Но Лев XIII неумолчно продолжал говорить своим густым басом. И священник услышал:

— Почему вы столь враждебно отозвались в вашей книге о Лурде? Лурд, сын мой, оказал церкви великие услуги. Когда мне доводится слышать о трогательных чудесах, почти каждодневно свершающихся в Гроте, я выражаю пожелание, чтобы чудеса эти были узаконены, подтверждены и научно засвидетельствованы. И, судя по тому, что я читал, полагаю, что в настоящее время наши недоброжелатели не могут более сомневаться, ибо чудеса доказаны отныне с научной неопровержимостью… Науке, сын мой, надлежит быть служанкою господа. Она ничто перед ним, и только через него придет она к истине. Всякое иное решение, сколько бы их сейчас ни находили и как бы они, на поверхностный взгляд, ни опрокидывали догматы, рано или поздно будет признано ложным, ибо исполнятся сроки — и божественная правда восторжествует. Все это, впрочем, простые истины, но их вполне достаточно для водворения мира и благоденствия, ежели бы люди захотели ими удовольствоваться… И не сомневайтесь, сын мой, что вера вполне совместима с разумом. Разве не свидетельство тому святой Фома, сумевший все предвидеть, объяснить, поставить на свое место? Веру вашу поколебал натиск испытующего разума, вы познали тревоги, смятение, от коих небо избавило священнослужителей Рима, этой колыбели древней веры, освященной кровью стольких мучеников. Но мы не боимся испытующего разума, изучайте, вчитывайтесь в писания святого Фомы, и вера возвратится к вам и восторжествует окончательно, еще более окрепнув.

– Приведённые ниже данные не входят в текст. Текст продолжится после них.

(** Overriding methods that leave that part alone. *)
Definition layout_preserving (H : Hooks) : Prop :=
  (∀ o n nb, same_layout (onModelChanged H o n nb) nb)
  ∧ (∀ i w nb, same_layout (onCellInserted H i w nb) nb)
  ∧ (∀ f t nb, same_layout (onCellMoved H f t nb) nb)
  ∧ (∀ w nb, same_layout (onCellRemoved H w nb) nb).

(** The child widgets render the cells of the model, in the same order. *)
Definition in_sync (nb : t) : Prop :=
  ∃ m, _model nb = Some m ∧ widget_cells nb = Some <$> cells m.

(** The child widgets are distinct objects built by this notebook. *)
Definition well_formed (nb : t) : Prop :=
  NoDup (widgets nb)
  ∧ Forall (λ w, (w < next_id nb)%nat ∧ is_Some (store nb !! w)) (widgets nb).

End StaticNotebook.

(** ** Notebook *)
Module Notebook.
Import Cells NotebookState ObservableList.

(** The [activeCellIndex] getter. *)
Definition get_activeCellIndex (nb : t) : Z :=
  match _model nb with
  | None => -1
  | Some m => if decide (Vector.length (cells m) = 0) then -1 else _activeCellIndex nb
  end.

(** The index the [activeCellIndex] setter resolves its argument to. *)
Definition resolve (newValue : Z) (nb : t) : Z :=
  match _model nb with
  | None => -1
  | Some m =>
      if decide (Vector.length (cells m) = 0) then -1
      else Z.min (Z.max newValue 0) (Vector.length (cells m) - 1)
  end.

(** The [activeCellIndex] setter. *)
Definition set_activeCellIndex (newValue : Z) (nb : t) : t :=
  let nb := update nb in
  let oldValue := _activeCellIndex nb in
  let newValue := resolve newValue nb in
  let nb := with_activeCellIndex newValue nb in
  let cell := childAt newValue nb in
  let nb :=
    if decide (cell ≠ _activeCell nb)
    then emit (activeCellChanged cell) (with_activeCell cell nb)
    else nb in
  if decide (newValue = oldValue) then nb
  else emit (stateChanged (ActiveCellIndexArgs oldValue newValue)) nb.

(** [Private.selectedProperty.get(widget)]; the property defaults to
    [false]. *)
Definition get_selected (w : nat) (nb : t) : bool :=
  match store nb !! w with
  | Some o => selected o
  | None => false
  end.

(** [select(widget)]. *)
Definition select (w : nat) (nb : t) : t :=
  if get_selected w nb then nb
  else update (emit selectionChanged (with_store (alter (set_selected true) w (store nb)) nb)).

(** [deselect(widget)]. *)
Definition deselect (w : nat) (nb : t) : t :=
  if negb (get_selected w nb) then nb
  else update (emit selectionChanged (with_store (alter (set_selected false) w (store nb)) nb)).

(** [isSelected(widget)]. *)
Definition isSelected (w : nat) (nb : t) : bool :=
  if decide (Obj w = _activeCell nb) then true else get_selected w nb.
(** ** [update_progress] on the feedback dict it is given

    [get_gemini_feedback] returns a dict, which [main] passes to
    [update_progress]. The badge rules read [feedback["overall_score"]],
    [feedback["expression_score"]] and [feedback["voice_score"]]; a read or a
    comparison may raise, and the changes already made to the session state
    stay. *)

(** Python's [x > n] for a value [x] read from decoded JSON and a number
    [n]: numbers and booleans compare, anything else raises [TypeError]. *)
Definition py_gt (x : json) (n : Q) : res bool :=
  match x with
  | JNum q => Ok (Qgtb q n)
  | JBool b => Ok (Qgtb (if b then 1 else 0) n)
  | _ => Error TypeError
  end.

(** [feedback[key] > n]. *)
Definition score_above (feedback : json) (key : string) (n : Q) : res bool :=
  let* x := py_getkey feedback key in py_gt x n.

(** One badge rule, on the session state and the result so far. *)
Definition award_step (test : ProgressState -> res bool) (new_badge : string)
    (st : ProgressState * res (list string)) : ProgressState * res (list string) :=
  match st with
  | (s, Ok new_badges) =>
      match test s with
      | Ok c => let '(s', nb') := award c new_badge (s, new_badges) in (s', Ok nb')
      | Error e => (s, Error e)
      end
  | (s, Error e) => (s, Error e)
  end.

(** [update_progress(feedback)] on the date [today] for a feedback dict: the
    session state after the call (also when it raises) and the returned
    [new_badges] or the exception. *)
Definition update_progress_json (today : Z) (feedback : json) (s : ProgressState)
  : ProgressState * res (list string) :=
  let st := (update_streak today s, Ok []) in
  let st := award_step (fun _ => score_above feedback "overall_score" 85)
                       star_performer st in
  let st := award_step (fun s => Ok (Z.eqb (sessions_completed s) 5))
                       dedicated_learner st in
  let st := award_step (fun s => Ok (Z.geb (streak s) 3)) three_day_streak st in
  let st := award_step (fun _ => score_above feedback "expression_score" 80)
                       expression_master st in
  let st := award_step (fun _ => score_above feedback "voice_score" 80) voice_pro st in
  st.

(** States reachable from the initial session state by calls of
    [update_progress] on any dates and any feedback dicts. A call that
    raises leaves the session state as it was at the exception, and that
    state is kept for the next session. *)
Inductive reachable : ProgressState -> Prop :=
| reachable_init : reachable init_progress
| reachable_step s today feedback :
    reachable s -> reachable (fst (update_progress_json today feedback s)).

Пьер слушал, ошеломленный, словно свод небесный обрушился ему на голову. Боже праведный! Лурдские чудеса — доказанные научно, наука — служанка господа бога, вера — совместимая с разумом, святой Фома, которым должно довольствоваться познание в девятнадцатом веке! Что ответить, о боже? И к чему отвечать?

— Самая греховная и самая опасная из книг, — заключил Лев XIII, — книга под названием «Новый Рим», уже сама по себе зараженная ядом сомнений и лжи, тем более достойна осуждения, что, обладая несомненными красотами слога, она преподносит в извращенном виде благородные и несбыточные мечтания. Наконец, это книга, которую священник, создавший ее в минуту затмения, должен в знак раскаяния предать публичному сожжению, дабы та самая рука, что написала эти страницы, навеянные заблуждением и соблазном, их и уничтожила.

Пьер внезапно встал и выпрямился. В непроницаемой тишине, обступившей со всех сторон эту мертвенную, едва освещенную комнату, слышалось только дыхание Рима, ночного, окутанного мраком Рима, огромного и темного, усеянного звездной пылью. И священнику захотелось крикнуть: «Веру я действительно утратил, но я думал обрести ее снова вместе с жалостью, которую пробудили в моем сердце страдания человечества. Вы были моей последней надеждой, отцом, спасителем обездоленных. И вот мечта моя рухнула: накануне страшной братоубийственной схватки, готовой вот-вот разразиться, вы не сможете стать новым Иисусом, несущим людям мир. Вы не сможете покинуть трон и, выполняя высокие заветы братства, зашагать по дорогам вместе с сирыми и убогими. Ну, что ж! С вами покончено, как покончено и с вашим Ватиканом, и с вашим святым Петром! Все рушится под натиском подымающегося народа, растущего знания. Вас больше нет, святой отец, вместо вас одни только руины!»

Но он не произнес этих слов. Он склонился и сказал:

— Святой отец, я смиряюсь перед вашей волей и осуждаю мою книгу.

Голос его дрожал от горечи и отвращения, он безвольно опустил руки, словно душа его расставалась с телом. То была точная формула смирения: «Auctor laudabiliter se subjecit et opus reprobavit» — «Автор проявил похвальное смирение и осудил свой труд». Не могло быть отчаяния величавее и возвышеннее, чем в этом признании своего заблуждения, признании, убивавшем всякую надежду. Но какая страшная ирония! Он, поклявшийся никогда не отрекаться от своей книги, книги, за торжество которой он столь пламенно боролся, теперь отрекался от нее, внезапно ее отвергал, не потому, что полагал греховной, а потому, что понял всю бесплодность и несбыточность своих мечтаний, похожих на грезы влюбленного, на сновидения поэта. О да! Раз он обманулся, раз то был всего лишь сон и он не обрел здесь ни того бога, ни того пастыря, каких жаждал обрести на благо человечества, — чего ради упорствовать, теша себя иллюзией счастливого пробуждения! Лучше швырнуть свою книгу на землю, как опавший осенний лист, лучше отречься от нее, отсечь, как омертвелую длань, отныне ненужную и бесполезную!